The intelligent fault self-healing system constructs a dynamic fault defense system for HVPS through a three-layer architecture of perception-decision-execution. The perception layer deploys distributed high-frequency sensors to collect 12 key parameters in real time, including voltage ripple, temperature field distribution, and local electric field strength, with a sampling frequency of 1MHz. It can capture tiny parameter fluctuations of 0.1% level, avoiding the omission of fault signs. The decision layer adopts an AI algorithm that integrates Fault Tree Analysis (FTA) and Long Short-Term Memory (LSTM) network, comparing real-time data with the historical health database. It completes fault type identification and severity classification within 100 milliseconds, accurately distinguishing between self-healable faults (such as transient overvoltage and contact point oxidation) and faults requiring intervention (such as insulation layer breakdown). The execution layer achieves self-healing through strategies such as millisecond-level switching of redundant modules, dynamic voltage compensation, and partial discharge suppression—for example, when a power module's current fluctuation exceeding 0.5% is detected, the system activates the standby module within 20 milliseconds, ensuring that the high-voltage output accuracy deviation is controlled within ±0.1% without shutdown.
In practical applications, this system has demonstrated significant value: data from a 12-inch wafer production line shows that the fault shutdown rate of HVPS has decreased from 3.2 times per month to 0.1 time, the fault handling time has been shortened by 98%, and the fluctuation of wafer doping uniformity is controlled within ±0.3%, far exceeding the ±1% index of traditional systems. At the same time, the fault prediction model built by the system through long-term data accumulation can predict the aging trend of power modules 1-2 months in advance, reducing the cost of preventive maintenance by 40% and extending the overall service life of HVPS by 35%.

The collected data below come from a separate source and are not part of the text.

(** X21. [match_actions_to_tool_calls] binds at most as many gold actions
    as there are tool calls, and returns as many entries as there are gold
    actions. *)
Theorem matched_gold_actions_are_bounded
    (gold_actions : list ExpectedAction) (tool_calls : list ToolInvocation) :
  (matched_count (match_actions_to_tool_calls py_repr gold_actions tool_calls)
   <= length tool_calls)%nat /\
  (matched_count (match_actions_to_tool_calls py_repr gold_actions tool_calls)
   <= length gold_actions)%nat /\
  length (match_actions_to_tool_calls py_repr gold_actions tool_calls)
  = length gold_actions.
Proof.
  assert (Hlen : length (match_actions_to_tool_calls py_repr gold_actions
                           tool_calls) = length gold_actions).
  { unfold match_actions_to_tool_calls.
    destruct (match_loop_entries tool_calls gold_actions ([], ∅))
      as (added & -> & Hgold & _).
    cbn [fst app]. rewrite <- Hgold. now rewrite length_map. }
  split; [|split; [|exact Hlen]].
  - unfold match_actions_to_tool_calls.
    destruct (match_loop_counts tool_calls gold_actions ([], ∅))
      as [Hcount Hrange]; [reflexivity|set_solver|].
    rewrite Hcount. now apply bounded_set_size.
  - rewrite <- Hlen. unfold matched_count. apply filter_length_le.
Qed.

End MatchResults.

(** ** More on the reward of the improvements script *)

Section MoreReward.

Import Improvements.

Variable json_loads : string -> option dict.
Variable py_repr : value -> string.

(** X22. Without gold actions, because the [info], the [reward_info] or
    the [actions] of the task is missing or null,
    [calculate_tool_call_reward] returns the reward 0 with an error note
    and does not read the trajectory.  With gold actions, a tool-call
    record of a relevant turn that cannot be extracted, after records that
    can, makes the whole calculation raise the exception of that record:
    the task gets no reward, whatever its other tool calls are. *)
Theorem reward_errors (t : task) :
  (gold_actions_of t = None ->
   calculate_tool_call_reward json_loads py_repr t
   = Return (0, {| gold_actions_info := [];
                   extracted_tool_calls := [];
                   matches_info := [];
                   tool_call_reward_info := 0;
                   error := Some "No reward_info or actions available" |})) /\
  (forall (gold_actions : list ExpectedAction)
          (before after : list tool_call_record) (bad : tool_call_record)
          (e : exn),
     gold_actions_of t = Some gold_actions ->
     relevant_calls (traj t) = before ++ bad :: after ->
     (forall call, In call before ->
        exists invocation, extract_call json_loads call = Return invocation) ->
     extract_call json_loads bad = Raise e ->
     calculate_tool_call_reward json_loads py_repr t = Raise e).
Proof.
  unfold calculate_tool_call_reward. split.
  - intros ->. reflexivity.
  - intros gold_actions before after bad e -> Hcalls Hok Hbad.
    unfold extract_tool_calls_from_trajectory.
    rewrite extract_entries_relevant, Hcalls.
    now rewrite (extract_calls_first_failure json_loads before after bad e
                   [] Hok Hbad).
Qed.
(** X11. In a store whose term strings are pairwise distinct and in which
    some term is classified, [undo] has the term of greatest order as its
    target. When it returns, that term is back to the label under review,
    with order [-1] and no related string, and every other term is as it
    was; it returns when the queue it is given is a [TermList], or when the
    anchor it is given is not the related string of the target. Given that
    string as the anchor and a plain list, it raises [AttributeError] on
    [to_classify.items]. *)
Theorem undo_reverts_the_last_classified :
  forall (terms : WordList) (queue : Queue) (review : Label)
         (key : string) (cnt : Z) (x : Word),
    NoDup (map word (items terms)) ->
    In x (items terms) -> 0 <= order x ->
    exists (before : list Word) (w : Word) (after : list Word),
      items terms = (before ++ w :: after)%list /\
      0 <= order w /\
      (forall y, In y (items terms) -> order y <= order w) /\
      ((related w <> key \/ exists l, queue = term_list l) ->
       exists out : Queue * Z * string,
         undo terms queue review key cnt
         = Ok (mkWordList (before ++ marked w review (-1) "" :: after)
                          (csv_header terms), out)) /\
      (related w = key -> (exists l, queue = plain_list l) ->
       undo terms queue review key cnt = Raise AttributeError).
Proof.
  intros terms queue review key cnt x Hnd Hx Hpos.
  destruct (get_last_classified_word_classified terms x Hx Hpos)
    as (w & Hlast & Hin & Hw0 & Hub).
  destruct (in_split _ _ Hin) as (before & after & Hl).
  destruct (undo_last terms queue review key cnt w Hlast) as [Hret Hraise].
  exists before, w, after. repeat split; auto.
  intros Hq. destruct (Hret Hq) as [out Hu]. exists out.
  rewrite Hu. do 3 f_equal. rewrite Hl.
  apply mark_word_loop_app; [|reflexivity].
  rewrite Hl, map_app in Hnd. simpl in Hnd.
  apply NoDup_remove_2 in Hnd. intros H. apply Hnd.
  apply in_or_app. now left.
Qed.

Lemma undo_reverts_the_last_classified_witness :
  exists (before : list Word) (w : Word) (after : list Word),
    [mkWord 0 "deep learning" "3" KEYWORD 1 "";
     mkWord 0 "neural networks" "5" NOISE 0 ""]
    = (before ++ w :: after)%list /\
    0 <= order w /\
    (forall y,
        In y [mkWord 0 "deep learning" "3" KEYWORD 1 "";
              mkWord 0 "neural networks" "5" NOISE 0 ""] ->
        order y <= order w) /\
    ((related w <> "" \/
      exists l, term_list ["neural networks"] = term_list l) ->
     exists out : Queue * Z * string,
       undo (mkWordList [mkWord 0 "deep learning" "3" KEYWORD 1 "";
                         mkWord 0 "neural networks" "5" NOISE 0 ""] None)
            (term_list ["neural networks"]) NONE "" 0
       = Ok (mkWordList (before ++ marked w NONE (-1) "" :: after) None,
             out)) /\
    (related w = "" ->
     (exists l, term_list ["neural networks"] = plain_list l) ->
     undo (mkWordList [mkWord 0 "deep learning" "3" KEYWORD 1 "";
                       mkWord 0 "neural networks" "5" NOISE 0 ""] None)
          (term_list ["neural networks"]) NONE "" 0
     = Raise AttributeError).
Proof.
  apply (undo_reverts_the_last_classified
           (mkWordList [mkWord 0 "deep learning" "3" KEYWORD 1 "";
                        mkWord 0 "neural networks" "5" NOISE 0 ""] None)
           (term_list ["neural networks"]) NONE "" 0
           (mkWord 0 "neural networks" "5" NOISE 0 "")).
  - simpl. repeat constructor; simpl; intuition discriminate.
  - simpl. right; left; reflexivity.
  - simpl. lia.
Defined.

(** ** Edge cases of the actions *)

(** X12. On a store without items every action of the session raises: classify
    and postpone at [get_last_classified_order], undo at
    [get_last_classified_term]. *)
Theorem step_on_empty_store_raises :
  forall (review : Label) (s : Session) (a : Action),
    items (terms s) = [] -> step review s a = Raise ValueError.
Proof.
  intros review s a Hempty.
  destruct a as [label t | t |]; simpl;
    unfold do_classify, classify, do_postpone, undo, undo_with,
      get_last_classified_term, get_last_classified_word,
      get_last_classified_order;
    rewrite Hempty; reflexivity.
Qed.

Lemma step_on_empty_store_raises_witness :
  step NONE (mkSession (mkWordList [] None) (term_list []) "" 0) Undo
  = Raise ValueError.
Proof.
  apply (step_on_empty_store_raises NONE
           (mkSession (mkWordList [] None) (term_list []) "" 0) Undo).
  reflexivity.
Defined.

(** X13. [classify] on a term whose string the store does not have returns
    without writing the store; with no group active the string still
    becomes the anchor. *)
Theorem classify_absent_term :
  forall (label : Label) (terms : WordList) (review : Label) (t : Word)
         (key : string) (cnt : Z),
    items terms <> [] ->
    ~ In (word t) (map word (items terms)) ->
    exists (queue : Queue) (cnt' : Z),
      classify label terms review t key cnt
      = Ok (terms, (queue, cnt',
                    if cnt <=? 0 then word t else key)).
Proof.
  intros label terms review t key cnt Hne Hn.
  rewrite classify_store.
  destruct (get_last_classified_order_nonempty terms Hne) as [last ->].
  cbn [bind]. rewrite mark_word_loop_absent by exact Hn.
  destruct terms as [l h]. cbn [items csv_header]. eauto.
Qed.

Lemma classify_absent_term_witness :
  exists (queue : Queue) (cnt' : Z),
    classify KEYWORD
      (mkWordList [mkWord 0 "deep learning" "3" NONE (-1) ""] None)
      NONE (mkWord 0 "neural networks" "5" NONE (-1) "") "" 0
    = Ok (mkWordList [mkWord 0 "deep learning" "3" NONE (-1) ""] None,
          (queue, cnt', "neural networks")).
Proof.
  apply (classify_absent_term KEYWORD
           (mkWordList [mkWord 0 "deep learning" "3" NONE (-1) ""] None)
           NONE (mkWord 0 "neural networks" "5" NONE (-1) "") "" 0).
  - discriminate.
  - simpl. intros [E | []]. discriminate.
Defined.

(** ** The reset of a review session *)

Lemma reset_order_related_orders (terms : WordList) (w : Word) :
  In w (items (reset_order_related terms)) -> order w = -1 /\ related w = "".
Proof.
  unfold reset_order_related. cbn [items]. intros H.
  apply in_map_iff in H as [x [<- _]]. split; reflexivity.
Qed.

Lemma get_last_classified_order_reset (terms : WordList) :
  items terms <> [] ->
  get_last_classified_order (reset_order_related terms) = Ok (-1).
Proof.
  intros Hne. unfold get_last_classified_order.
  destruct (py_max (map order (items (reset_order_related terms))))
    as [m|e] eqn:E; cbn [bind].
  - apply py_max_spec in E as [Hm _].
    apply in_map_iff in Hm as [y [Hy Hin]].
    apply reset_order_related_orders in Hin as [Ho _].
    rewrite Ho in Hy. subst m. reflexivity.
  - unfold reset_order_related in E. cbn [items] in E.
    destruct (items terms); [contradiction | discriminate].
Qed.

(** X14. When a review session starts on a label other than the one recorded
    for the data file, the history is dropped: every term keeps its index,
    string, count and label, every order is [-1] and every related string
    is empty, so the first term classified afterwards gets the order [0]. *)
Theorem review_reset_restarts_the_orders :
  forall (terms : WordList) (review label : Label) (last_review : string)
         (t : Word) (key : string) (cnt : Z),
    review <> NONE ->
    Label_name review <> last_review ->
    In (word t) (map word (items terms)) ->
    let terms0 := review_reset terms review last_review in
    map identity (items terms0) = map identity (items terms) /\
    map group (items terms0) = map group (items terms) /\
    (forall w, In w (items terms0) -> order w = -1 /\ related w = "") /\
    exists (terms' : WordList) (out : Queue * Z * string) (w' : Word),
      classify label terms0 review t key cnt = Ok (terms', out) /\
      find (fun w => String.eqb (word w) (word t)) (items terms') = Some w' /\
      order w' = 0.
Proof.
  intros terms review label last_review t key cnt Hrev Hlast Hin terms0.
  assert (E : terms0 = reset_order_related terms).
  { unfold terms0, review_reset.
    destruct (Label_eqb_spec review NONE) as [? | _]; [contradiction|].
    destruct (String.eqb_spec (Label_name review) last_review)
      as [? | _]; [contradiction|]. reflexivity. }
  rewrite E. clear E terms0.
  assert (Hw : map word (items (reset_order_related terms))
               = map word (items terms)).
  { unfold reset_order_related. cbn [items]. rewrite map_map. reflexivity. }
  split; [|split; [|split]].
  - unfold reset_order_related. cbn [items]. rewrite map_map. reflexivity.
  - unfold reset_order_related. cbn [items]. rewrite map_map. reflexivity.
  - apply reset_order_related_orders.
  - rewrite <- Hw in Hin.
    rewrite classify_store, get_last_classified_order_reset.
    + cbn [bind].
      destruct (mark_word_loop_find _ _ label (-1 + 1) key Hin)
        as (w & _ & _ & Hf).
      do 3 eexists. split; [reflexivity|]. cbn [items]. rewrite Hf.
      split; reflexivity.
    + intros E. unfold reset_order_related in Hin. cbn [items] in Hin.
      rewrite E in Hin. contradiction.
Qed.

Lemma review_reset_restarts_the_orders_witness :
  let terms0 :=
    review_reset
      (mkWordList [mkWord 0 "deep learning" "3" KEYWORD 4 "neural networks";
                   mkWord 0 "neural networks" "5" KEYWORD 3 ""] None)
      KEYWORD "noise" in
  map identity (items terms0)
  = map identity
      [mkWord 0 "deep learning" "3" KEYWORD 4 "neural networks";
       mkWord 0 "neural networks" "5" KEYWORD 3 ""] /\
  map group (items terms0)
  = map group
      [mkWord 0 "deep learning" "3" KEYWORD 4 "neural networks";
       mkWord 0 "neural networks" "5" KEYWORD 3 ""] /\
  (forall w, In w (items terms0) -> order w = -1 /\ related w = "") /\
  exists (terms' : WordList) (out : Queue * Z * string) (w' : Word),
    classify NOISE terms0 KEYWORD
      (mkWord 0 "neural networks" "5" KEYWORD (-1) "") "" 0
    = Ok (terms', out) /\
    find (fun w => String.eqb (word w) "neural networks") (items terms')
    = Some w' /\
    order w' = 0.
Proof.
  apply (review_reset_restarts_the_orders
           (mkWordList
              [mkWord 0 "deep learning" "3" KEYWORD 4 "neural networks";
               mkWord 0 "neural networks" "5" KEYWORD 3 ""] None)
           KEYWORD NOISE "noise"
           (mkWord 0 "neural networks" "5" KEYWORD (-1) "") "" 0).
  - discriminate.
  - discriminate.
  - simpl. right; left; reflexivity.
Defined.

(** ** The lines of a label window *)

Lemma insert_by_order_perm (w : Word) (l : list Word) :
  Permutation (insert_by_order w l) (w :: l).
Proof.
  induction l as [|x l IH]; simpl; [reflexivity|].
  destruct (order w <=? order x); [reflexivity|].
  rewrite IH. apply perm_swap.
Qed.

Lemma sorted_by_order_perm (l : list Word) :
  Permutation (sorted_by_order l) l.
Proof.
  induction l as [|w l IH]; simpl; [reflexivity|].
  rewrite insert_by_order_perm. now constructor.
Qed.

Lemma insert_by_order_sorted (w : Word) (l : list Word) :
  StronglySorted by_order l -> StronglySorted by_order (insert_by_order w l).
Proof.
  induction 1 as [|x l Hs IH Hx]; simpl.
  - repeat constructor.
  - destruct (order w <=? order x) eqn:E.
    + apply Z.leb_le in E. constructor; [now constructor|].
      constructor; [exact E|].
      eapply Forall_impl; [|exact Hx].
      unfold by_order. intros y Hy. lia.
    + apply Z.leb_gt in E. constructor; [exact IH|].
      apply (Permutation_Forall (Permutation_sym (insert_by_order_perm w l))).
      constructor; [unfold by_order; lia | exact Hx].
Qed.

Lemma sorted_by_order_sorted (l : list Word) :
  StronglySorted by_order (sorted_by_order l).
Proof.
  induction l as [|w l IH]; simpl; [constructor|].
  now apply insert_by_order_sorted.
Qed.

Lemma insert_by_order_first (w : Word) (l : list Word) :
  Forall (by_order w) l -> insert_by_order w l = w :: l.
Proof.
  destruct l as [|x l]; simpl; [reflexivity|].
  intros H. inversion H as [|y l' Hx _]; subst. unfold by_order in Hx.
  now replace (order w <=? order x) with true
    by (symmetry; apply Z.leb_le; exact Hx).
Qed.

Lemma filter_insert_by_order (p : Word -> bool) (w : Word) (l : list Word) :
  StronglySorted by_order l ->
  filter p (insert_by_order w l)
  = if p w then insert_by_order w (filter p l) else filter p l.
Proof.
  induction 1 as [|x l Hs IH Hx]; simpl.
  - destruct (p w); reflexivity.
  - destruct (order w <=? order x) eqn:E.
    + simpl. destruct (p w); [|reflexivity].
      symmetry. apply insert_by_order_first.
      apply Z.leb_le in E.
      assert (Hall : Forall (by_order w) (x :: l)).
      { constructor; [exact E|].
        eapply Forall_impl; [|exact Hx].
        unfold by_order. intros y Hy. lia. }
      apply Forall_forall. intros y Hy.
      change (if p x then x :: filter p l else filter p l)
        with (filter p (x :: l)) in Hy.
      apply filter_In in Hy as [Hy _].
      exact (proj1 (Forall_forall _ _) Hall y Hy).
    + simpl. rewrite IH. destruct (p x), (p w); simpl; try reflexivity.
      now rewrite E.
Qed.

Lemma filter_sorted_by_order (p : Word -> bool) (l : list Word) :
  filter p (sorted_by_order l) = sorted_by_order (filter p l).
Proof.
  induction l as [|w l IH]; simpl; [reflexivity|].
  rewrite filter_insert_by_order by apply sorted_by_order_sorted.
  rewrite IH. destruct (p w); reflexivity.
Qed.
(** * ts-jest transformer: configuration-set cache, cache key and transform engine

    A shallow embedding of [src/ts-jest-transformer.ts].

    JavaScript objects live in a store and are named by locations, so that
    object identity ([===]), shallow copies ([{ ...o }]) and in-place updates
    ([o.k = v], [delete o.k]) are modelled as the source performs them.
    The collaborators the transformer imports ([ConfigSet], [stringify],
    the digest behind [sha1]) are parameters of the development.  The
    constructor of [ConfigSet] is handed the configuration object itself
    (line 63), so it is a function of the store that returns the store as
    it leaves it.  The collaborators are total functions: the transformer
    neither throws nor catches, so that an exception of a collaborator (a
    configuration that cannot be parsed, a syntax error in a compiled
    file) passes through it as it is, and the properties are about calls
    that return. *)

From Stdlib Require Import ZArith Ascii String List Lia.
From stdpp Require Import base option list gmap strings fin_maps pretty.

Set Warnings "-register-all".
Local Open Scope string_scope.
Local Open Scope list_scope.
Local Open Scope nat_scope.

(** ** JavaScript values *)

(** Plain data: the JSON-compatible values the transformer only reads. *)
Inductive json :=
  | JUndefined
  | JNull
  | JBool (b : bool)
  | JNum (z : Z)
  | JStr (s : string)
  | JArr (items : list json)
  | JObj (props : list (string * json)).

(** Objects are named by their position in the store. *)
Abbreviation loc := nat (only parsing).

(** A property of a project-configuration object holds plain data or a
    reference to a nested object (such as [globals]). *)
Inductive cval :=
  | CData (j : json)
  | CRef (l : loc).

(** The store.  [h_cfg] holds the objects whose properties may reference
    nested objects (project configurations and their copies); [h_obj] holds
    the nested objects themselves, whose properties are plain data: the
    transformer reads, copies and writes objects of these two levels only.
    A JS object is a finite map from property names to values; the order in
    which its properties were set is not kept, as its one reader, the
    canonical serialization, does not depend on it. *)
Record Heap := mkHeap {
  h_cfg : list (gmap string cval);
  h_obj : list (gmap string json)
}.

Definition cfg_at (h : Heap) (l : loc) : gmap string cval :=
  default ∅ (h_cfg h !! l).

Definition obj_at (h : Heap) (l : loc) : gmap string json :=
  default ∅ (h_obj h !! l).

(** [o.k]: a missing property reads as [undefined]. *)
Definition cfg_get (h : Heap) (l : loc) (k : string) : cval :=
  default (CData JUndefined) (cfg_at h l !! k).

Definition obj_get (h : Heap) (l : loc) (k : string) : json :=
  default JUndefined (obj_at h l !! k).

(** Object literals allocate a fresh object at the end of the store. *)
Definition alloc_cfg (h : Heap) (o : gmap string cval) : loc * Heap :=
  (length (h_cfg h), mkHeap (h_cfg h ++ [o]) (h_obj h)).

Definition alloc_obj (h : Heap) (o : gmap string json) : loc * Heap :=
  (length (h_obj h), mkHeap (h_cfg h) (h_obj h ++ [o])).

(** [o.k = v] on the object at [l], in place. *)
Definition set_cfg (h : Heap) (l : loc) (k : string) (v : cval) : Heap :=
  mkHeap (alter (insert k v) l (h_cfg h)) (h_obj h).

(** [delete o[k]] on the nested object at [l], in place. *)
Definition delete_obj (h : Heap) (l : loc) (k : string) : Heap :=
  mkHeap (h_cfg h) (alter (delete k) l (h_obj h)).

(** Own enumerable properties of indexed values (strings and arrays). *)
Fixpoint indexed (i : nat) (items : list json) : list (string * json) :=
  match items with
  | [] => []
  | x :: rest => (pretty i, x) :: indexed (S i) rest
  end.

Fixpoint chars (s : string) : list json :=
  match s with
  | EmptyString => []
  | String c rest => JStr (String c EmptyString) :: chars rest
  end.

(** The properties that [{ ...v }] copies: those of the object that [v]
    references or is; [undefined], [null], booleans and numbers have none. *)
Definition own_props (h : Heap) (v : cval) : gmap string json :=
  match v with
  | CRef l => obj_at h l
  | CData (JObj props) => list_to_map props
  | CData (JArr items) => list_to_map (indexed 0 items)
  | CData (JStr s) => list_to_map (indexed 0 (chars s))
  | CData _ => ∅
  end.

(** Reading a value out of the store as plain data. *)
Definition deref (h : Heap) (v : cval) : json :=
  match v with
  | CData j => j
  | CRef l => JObj (map_to_list (obj_at h l))
  end.

Definition snapshot (h : Heap) (l : loc) : json :=
  JObj (map_to_list (deref h <$> cfg_at h l)).

(** JS truthiness, as used by [!x] and [x ? a : b]. *)
Definition truthy (j : json) : bool :=
  match j with
  | JUndefined | JNull => false
  | JBool b => b
  | JNum z => negb (Z.eqb z 0)
  | JStr s => negb (String.eqb s EmptyString)
  | JArr _ | JObj _ => true
  end.

Definition json_get (k : string) (j : json) : json :=
  match j with
  | JObj props => default JUndefined (snd <$> List.find (λ p, String.eqb (fst p) k) props)
  | _ => JUndefined
  end.

(** ** Interfaces of the collaborators *)

(** [string | TransformedSource] *)
Inductive TransformResult :=
  | RString (code : string)
  | RSource (code : string) (map : json).

(** [babel-jest]: [process(code, filePath, rawConfig, options)].  It is
    given the configuration by reference and is taken to read it only, as
    is the [afterProcess] hook below. *)
Record BabelJest := {
  bj_process : string → string → loc → gmap string json → TransformResult
}.

(** The compiler wrapper: [compile(source, filePath)]. *)
Record TsCompiler := {
  compile : string → string → string
}.

Definition HookArgs : Type :=
  string * string * loc * option (gmap string json).

Record Hooks := {
  afterProcess : option (HookArgs → TransformResult → option TransformResult)
}.

Record ParsedTsConfig := {
  options : json;
  raw : json
}.

(** What a [ConfigSet] exposes to the transformer. *)
Record ConfigSetFields := {
  cf_rootDir : string;
  cf_tsJestDigest : string;
  cf_babelConfig : json;
  cf_parsedTsConfig : ParsedTsConfig;
  cf_shouldStringifyContent : string → bool;
  cf_babelJestTransformer : option BabelJest;
  cf_hooks : Hooks;
  cf_tsCompiler : TsCompiler
}.

(** A [ConfigSet] object: its identity in the process and what it exposes. *)
Record ConfigSet := {
  cs_id : nat;
  cs_fields : ConfigSetFields
}.

Definition rootDir (c : ConfigSet) := cf_rootDir (cs_fields c).
Definition tsJestDigest (c : ConfigSet) := cf_tsJestDigest (cs_fields c).
Definition babelConfig (c : ConfigSet) := cf_babelConfig (cs_fields c).
Definition parsedTsConfig (c : ConfigSet) := cf_parsedTsConfig (cs_fields c).
Definition shouldStringifyContent (c : ConfigSet) := cf_shouldStringifyContent (cs_fields c).
Definition babelJestTransformer (c : ConfigSet) := cf_babelJestTransformer (cs_fields c).
Definition hooks (c : ConfigSet) := cf_hooks (cs_fields c).
Definition tsCompiler (c : ConfigSet) := cf_tsCompiler (cs_fields c).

As chip processes evolve toward 7nm and smaller, the requirements for the accuracy and stability of HVPS in ion implantation continue to increase. The intelligent fault self-healing system not only solves the reliability pain points of traditional HVPS but also promotes its transformation from passive protection to active self-healing, providing core technical support for the high stability and high efficiency demands of semiconductor manufacturing.